Alignment and Survey of ARGs detected in Wastewater Metagenomes
Quality analysis results on trimmed sequences revealed a mean quality of 36 for both
samples (Table 4). Wastewater samples were aligned against the CARD using BLASTN with an
E-value of 1e-5, the remaining parameters were maintained at default settings. A gene similarity
threshold of ≥ 90% over 150 bps was considered for mapped reads.
A total of 256 and 300 different ARGs met threshold conditions, each obtaining an E-value
of less than 1e-50, in the CAS and MBR sewage samples, respectively using BLASTN. β-lactam
resistance genes were the most abundant in each sample followed by aminoglycosides. Minor
counts of ARGs belonging to elfamycin, glycopeptide, and polymyxin classes of antibiotics were
detected in the MBR sample, but went undetected in the CAS sample (Figure 1). Streptomyces
cinnamoneus tuf gene (NCBI accession no.

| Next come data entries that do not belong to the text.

(* ===== verification/HllFloat.v ===== *)
(** * hyperloglog.c: the estimate

    The arithmetic of [hllCount] on doubles: the estimate of the cardinality
    from the histogram of the registers (Ertl's estimator, [hllSigma] and
    [hllTau]).  Doubles are IEEE binary64 with rounding to nearest even, the
    operations those of [SpecFloat]; [pow(x,2)] is [x*x], as compilers expand
    it; the long double argument of [llroundl] is a double here, and its
    conversion is exact.  The two loops end for every histogram of 16384
    registers ([estimate_ends]); the estimate is [None] exactly when [llroundl]
    gets a value outside of the range of its result. *)

From stdpp Require Import list.
From Stdlib Require Import SpecFloat.
From S2P Require Import Prelude.

(** ** Doubles *)

Abbreviation double := spec_float.
Definition dadd : double → double → double := SFadd 53 1024.
Definition dsub : double → double → double := SFsub 53 1024.
Definition dmul : double → double → double := SFmul 53 1024.
Definition ddiv : double → double → double := SFdiv 53 1024.
Definition dsqrt : double → double := SFsqrt 53 1024.
Definition of_int (n : Z) : double := binary_normalize 53 1024 n 0 false.
Definition d0 : double := S754_zero false.
Definition d1 : double := S754_finite false 4503599627370496 (-52).
Definition dhalf : double := S754_finite false 4503599627370496 (-53).

(** 0.721347520444481703680 *)
Definition HLL_ALPHA_INF : double := S754_finite false 6497320848556798 (-53).

(** [llroundl]: halves are rounded away from zero; a value out of the range of
    the result, an infinity or NaN has no specified result. *)
Definition llroundl (x : double) : option Z :=
  match x with
  | S754_zero _ => Some 0
  | S754_finite s m e =>
      let a := if 0 <=? e then Z.pos m * 2 ^ e else (2 * Z.pos m + 2 ^ (- e)) / 2 ^ (- e + 1) in
      let v := if s then - a else a in
      if (- 2 ^ 63 <=? v) && (v <? 2 ^ 63) then Some v else None
  | _ => None
  end.

(** [(uint64_t) E]: undefined for a value that does not fit. The value is an
    integer that was rounded from a double, so [E] holds it exactly. *)
Definition to_uint64 (v : Z) : option Z := if v <? 0 then None else Some v.

(** [do ... while(zPrime != z)] *)
Fixpoint sigma_loop (fuel : nat) (x y z : double) : option double :=
  match fuel with
  | O => None
  | S f =>
      let x := dmul x x in
      let zPrime := z in
      let z := dadd z (dmul x y) in
      let y := dadd y y in
      if SFeqb zPrime z then Some z else sigma_loop f x y z
  end.

Definition loop_fuel : nat := Z.to_nat 1100.

Definition hllSigma (x : double) : option double :=
  if SFeqb x d1 then Some (S754_infinity false) else sigma_loop loop_fuel x d1 x.

Fixpoint tau_loop (fuel : nat) (x y z : double) : option double :=
  match fuel with
  | O => None
  | S f =>
      let x := dsqrt x in
      let zPrime := z in
      let y := dmul y dhalf in
      let z := dsub z (dmul (dmul (dsub d1 x) (dsub d1 x)) y) in
      if SFeqb zPrime z then Some z else tau_loop f x y z
  end.

Definition hllTau (x : double) : option double :=
  if SFeqb x d0 || SFeqb x d1 then Some d0 else
  z ← tau_loop loop_fuel x d1 (dsub d1 x); Some (ddiv z (of_int 3)).

(** [for (j = HLL_Q; j >= 1; --j) { z += reghisto[j]; z *= 0.5; }] *)
Fixpoint histo_sum (reghisto : list Z) (j : nat) (z : double) : double :=
  match j with
  | O => z
  | S j' => histo_sum reghisto j' (dmul (dadd z (of_int (nth j reghisto 0))) dhalf)
  end.

(** What is rounded. *)
Definition raw_estimate (reghisto : list Z) : option double :=
  let m := of_int 16384 in
  tau ← hllTau (ddiv (dsub m (of_int (nth 51 reghisto 0))) m);
  let z := histo_sum reghisto 50 (dmul m tau) in
  sigma ← hllSigma (ddiv (of_int (nth 0 reghisto 0)) m);
  let z := dadd z (dmul m sigma) in
  Some (ddiv (dmul (dmul HLL_ALPHA_INF m) m) z).

Definition estimate (reghisto : list Z) : option Z :=
  q ← raw_estimate reghisto;
  v ← llroundl q;
  to_uint64 v.


(** ** Rounding *)

Abbreviation fexp64 := (fexp 53 1024).
Abbreviation round64 := (binary_round_aux 53 1024).

Lemma fexp64_eq e : fexp64 e = Z.max (e - 53) (-1074).
Proof. done. Qed.

Lemma digits_pos p : Z.pos (digits2_pos p) = Z.log2 (Z.pos p) + 1.
Proof.
  induction p as [p IH|p IH|]; simpl digits2_pos; [rewrite (Pos2Z.inj_xI p), Z.log2_succ_double by lia|rewrite (Pos2Z.inj_xO p), Z.log2_double by lia|done];
    rewrite Pos2Z.inj_succ; lia.
Qed.

(** The number of digits bounds the number. *)
Lemma digits_le m n : 0 ≤ m → 0 ≤ n → (Zdigits2 m ≤ n ↔ m < 2 ^ n).
Proof.
  intros Hm Hn. destruct m as [|p|]; [|simpl; rewrite digits_pos|lia].
  - split; [|done]. intros _. by apply Z.pow_pos_nonneg.
  - rewrite (Z.log2_lt_pow2 (Z.pos p) n) by lia. lia.
Qed.

Lemma digits_nonneg m : 0 ≤ Zdigits2 m.
Proof. by destruct m. Qed.

Lemma digits_bound m : 0 ≤ m → m < 2 ^ Zdigits2 m.
Proof. intros Hm. apply digits_le; [done|apply digits_nonneg|lia]. Qed.

Lemma div_lt_iff a b q : 0 < b → (a / b < q ↔ a < b * q).
Proof. intros Hb. pose proof (Z.mul_div_le a b Hb). pose proof (Z.mul_succ_div_gt a b Hb). split; nia. Qed.

Lemma digits_div m s : 0 ≤ m → 0 ≤ s → Zdigits2 (m / 2 ^ s) = Z.max 0 (Zdigits2 m - s).
Proof.
  intros Hm Hs. pose proof (Z.pow_pos_nonneg 2 s ltac:(lia) Hs) as Hp. assert (0 ≤ m / 2 ^ s) as Hq by (by apply Z.div_pos).
  assert (∀ n, 0 ≤ n → Zdigits2 (m / 2 ^ s) ≤ n ↔ Zdigits2 m ≤ n + s) as Heq.
  { intros n Hn. rewrite (digits_le m), digits_le, div_lt_iff, Z.add_comm, Z.pow_add_r by lia. done. }
  pose proof (digits_nonneg (m / 2 ^ s)) as H1. pose proof (digits_nonneg m).
  pose proof (proj1 (Heq _ H1) ltac:(lia)). pose proof (proj2 (Heq (Z.max 0 (Zdigits2 m - s)) ltac:(lia)) ltac:(lia)). lia.
Qed.

Lemma iter_pos_nat {A} (f : A → A) p x : SpecFloat.iter_pos f p x = Nat.iter (Pos.to_nat p) f x.
Proof.
  revert x. induction p as [p IH|p IH|]; intros x; cbn [SpecFloat.iter_pos]; [| |done]; rewrite !IH.
  - rewrite <- Nat.iter_add, Pos2Nat.inj_xI, Nat.iter_succ_r. f_equal. lia.
  - rewrite <- Nat.iter_add, Pos2Nat.inj_xO. f_equal. lia.
Qed.

Lemma shr_1_m r : 0 ≤ shr_m r → shr_m (shr_1 r) = shr_m r / 2.
Proof.
  destruct r as [[|[p|p|]|] r s]; simpl; intros; try done; try lia.
  - rewrite Pos2Z.inj_xI, Z.add_comm, Z.mul_comm, Z.div_add by lia. done.
  - rewrite Pos2Z.inj_xO, Z.mul_comm, Z.div_mul by lia. done.
Qed.

Lemma shr_iter n r : 0 ≤ shr_m r → shr_m (Nat.iter n shr_1 r) = shr_m r / 2 ^ Z.of_nat n.
Proof.
  intros Hr. induction n as [|n IH]; [by rewrite Z.div_1_r|]. rewrite Nat.iter_succ, shr_1_m, IH.
  - rewrite Z.div_div by (try apply Z.pow_nonzero; lia). rewrite Nat2Z.inj_succ, Z.pow_succ_r by lia. f_equal. lia.
  - rewrite IH. apply Z.div_pos; [done|]. apply Z.pow_pos_nonneg; lia.
Qed.

(** The shift: the mantissa loses the digits below the new exponent. *)
Lemma shr_fexp_m m e l : 0 ≤ m → let e' := Z.max e (fexp64 (Zdigits2 m + e)) in
  (shr_fexp 53 1024 m e l).2 = e' ∧ shr_m (shr_fexp 53 1024 m e l).1 = m / 2 ^ (e' - e).
Proof.
  intros Hm. simpl. unfold shr_fexp, shr. assert (shr_m (shr_record_of_loc m l) = m) as E by (by destruct l as [|[]]).
  destruct (fexp64 (Zdigits2 m + e) - e) as [|p|p] eqn:Ed; cbn [fst snd].
  - rewrite Z.max_l, Z.sub_diag, Z.div_1_r by lia. done.
  - rewrite Z.max_r by lia. rewrite iter_pos_nat, shr_iter by (by rewrite E). rewrite E, Ed, positive_nat_Z. split; [lia|done].
  - rewrite Z.max_l, Z.sub_diag, Z.div_1_r by lia. done.
Qed.

Lemma round_even_range m l : m ≤ round_nearest_even m l ≤ m + 1.
Proof. destruct l as [|[]]; simpl; try lia. destruct (Z.even m); lia. Qed.

(** Rounding shifts, adds at most 1 and shifts again. *)
Lemma round_cases s mx ex l : 0 ≤ mx → ∃ e1 m1 e2,
  e1 = Z.max ex (fexp64 (Zdigits2 mx + ex)) ∧ mx / 2 ^ (e1 - ex) ≤ m1 ≤ mx / 2 ^ (e1 - ex) + 1 ∧ e2 = Z.max e1 (fexp64 (Zdigits2 m1 + e1)) ∧
  round64 s mx ex l = match m1 / 2 ^ (e2 - e1) with Z0 => S754_zero s | Z.pos m => if e2 <=? 971 then S754_finite s m e2 else S754_infinity s | _ => S754_nan end.
Proof.
  intros Hm. unfold binary_round_aux. destruct (shr_fexp_m mx ex l Hm) as [E1 E2]. destruct (shr_fexp 53 1024 mx ex l) as [mrs e1]. simpl in E1, E2.
  set (m1 := round_nearest_even (shr_m mrs) (loc_of_shr_record mrs)). pose proof (round_even_range (shr_m mrs) (loc_of_shr_record mrs)) as Hr. fold m1 in Hr.
  assert (0 ≤ m1) as Hm1 by (pose proof (Z.div_pos mx (2 ^ (Z.max ex (fexp64 (Zdigits2 mx + ex)) - ex)) Hm ltac:(apply Z.pow_pos_nonneg; lia)); lia).
  destruct (shr_fexp_m m1 e1 loc_Exact Hm1) as [E3 E4]. destruct (shr_fexp 53 1024 m1 e1 loc_Exact) as [mrs2 e2]. simpl in E3, E4.
  exists e1, m1, e2. rewrite <- E1 in E2. split_and!; [done|lia|lia|done|]. rewrite E4, <- E3. done.
Qed.

(** A float that is 0 or finite and below [2 ^ K]. *)
Definition upto (K : Z) (s : bool) (f : double) : Prop :=
  f = S754_zero s ∨ ∃ m e, f = S754_finite s m e ∧ Zdigits2 (Z.pos m) + e ≤ K ∧ -1074 ≤ e.

Lemma digits_succ m n : 0 ≤ n → m ≤ n + 1 → 0 ≤ m → Zdigits2 m ≤ Zdigits2 n + 1.
Proof.
  intros Hn Hm H0. pose proof (digits_nonneg n). apply digits_le; [done|lia|]. pose proof (digits_bound n Hn). rewrite Z.pow_add_r by lia. lia.
Qed.

Lemma round_upto s mx ex l K : 0 ≤ mx → Zdigits2 mx + ex ≤ K → -1000 ≤ K ≤ 900 → upto (K + 1) s (round64 s mx ex l).
Proof.
  intros Hm Hd HK. destruct (round_cases s mx ex l Hm) as (e1 & m1 & e2 & E1 & Hm1 & E2 & ->). pose proof (digits_nonneg mx).
  assert (ex ≤ e1 ∧ e1 ≤ K ∧ -1074 ≤ e1) as (He1 & He1' & He1'') by (rewrite E1, fexp64_eq; lia).
  assert (0 ≤ mx / 2 ^ (e1 - ex)) as Hq by (apply Z.div_pos; [done|apply Z.pow_pos_nonneg; lia]).
  pose proof (digits_succ m1 _ Hq ltac:(lia) ltac:(lia)) as Hd1. rewrite digits_div in Hd1 by lia.
  assert (e1 ≤ e2 ∧ e2 ≤ K) as [He2 He2'] by (rewrite E2, fexp64_eq; lia).
  pose proof (digits_div m1 (e2 - e1) ltac:(lia) ltac:(lia)) as Hd2. destruct (m1 / 2 ^ (e2 - e1)) as [|m|m] eqn:Em; [by left| |].
  - right. rewrite (proj2 (Z.leb_le _ _)) by lia. exists m, e2. split_and!; [done| |lia]. pose proof (eq_refl : Zdigits2 (Z.pos m) = Z.pos (digits2_pos m)). lia.
  - pose proof (Z.div_pos m1 (2 ^ (e2 - e1)) ltac:(lia) ltac:(apply Z.pow_pos_nonneg; lia)). lia.
Qed.

(** Positive, maybe infinite. *)
Definition nonneg (f : double) : Prop := match f with S754_zero _ | S754_infinity false | S754_finite false _ _ => True | _ => False end.

Lemma round_sign s mx ex l : 0 ≤ mx → match round64 s mx ex l with S754_zero s' | S754_infinity s' | S754_finite s' _ _ => s' = s | S754_nan => False end.
Proof.
  intros Hm. destruct (round_cases s mx ex l Hm) as (e1 & m1 & e2 & E1 & Hm1 & E2 & ->).
  assert (0 ≤ mx / 2 ^ (e1 - ex)) as Hq by (apply Z.div_pos; [done|apply Z.pow_pos_nonneg; lia]).
  pose proof (Z.div_pos m1 (2 ^ (e2 - e1)) ltac:(lia) ltac:(apply Z.pow_pos_nonneg; lia)) as H0.
  destruct (m1 / 2 ^ (e2 - e1)); [done|by destruct (e2 <=? 971)|done].
Qed.

Lemma round_nonneg mx ex l : 0 ≤ mx → nonneg (round64 false mx ex l).
Proof. intros Hm. pose proof (round_sign false mx ex l Hm). by destruct (round64 false mx ex l) as [|[]| |[]]. Qed.

(** Values that have few digits are not rounded. *)
Lemma round_exact s m e : fexp64 (Z.pos (digits2_pos m) + e) = e → e ≤ 971 → round64 s (Z.pos m) e loc_Exact = S754_finite s m e.
Proof.
  intros E He. unfold binary_round_aux, shr_fexp, shr. simpl Zdigits2. rewrite E, Z.sub_diag. simpl. rewrite E, Z.sub_diag. simpl. by rewrite (proj2 (Z.leb_le _ _)).
Qed.

(** Less than half a unit in the last place is rounded to 0. *)
Lemma round_zero s mx ex n : 0 ≤ mx → mx < 2 ^ Z.of_nat n → fexp64 (Zdigits2 mx + ex) - ex = Z.of_nat (S n) → round64 s mx ex loc_Exact = S754_zero s.
Proof.
  intros Hm Hlt Hs. unfold binary_round_aux.
  assert (shr_fexp 53 1024 mx ex loc_Exact = (shr_1 (Nat.iter n shr_1 (shr_record_of_loc mx loc_Exact)), ex + Z.pos (Pos.of_succ_nat n))) as ->.
  { unfold shr_fexp, shr. rewrite Hs. change (Z.of_nat (S n)) with (Z.pos (Pos.of_succ_nat n)). cbv iota. by rewrite iter_pos_nat, SuccNat2Pos.id_succ, Nat.iter_succ. }
  pose proof (shr_iter n (shr_record_of_loc mx loc_Exact) Hm) as E. change (shr_m (shr_record_of_loc mx loc_Exact)) with mx in E. rewrite Z.div_small in E by lia.
  destruct (Nat.iter n shr_1 (shr_record_of_loc mx loc_Exact)) as [m r b]. simpl in E. subst m. simpl shr_1. cbn [shr_m].
  assert (round_nearest_even 0 (loc_of_shr_record {| shr_m := 0; shr_r := false; shr_s := r || b |}) = 0) as -> by (by destruct (r || b)).
  pose proof (shr_fexp_m 0 (ex + Z.pos (Pos.of_succ_nat n)) loc_Exact ltac:(lia)) as [_ E]. destruct (shr_fexp 53 1024 0 _ loc_Exact) as [mrs e2]. simpl in E.
  rewrite Z.div_0_l in E by (apply Z.pow_nonzero; lia). by rewrite E.
Qed.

X98831), resistant to elfamycins, was detected in the
MBR sample. Elfamycins are a class of naturally occurring antibiotics that inhibit bacterial
growth by binding to the elongation factor Tu polypeptide, a component responsible for
bacterial protein synthesis (Sottani et al. 1993). To our knowledge, no recent studies on the
prevalence of elfamycin resistance genes in sewage treatment plants have been documented.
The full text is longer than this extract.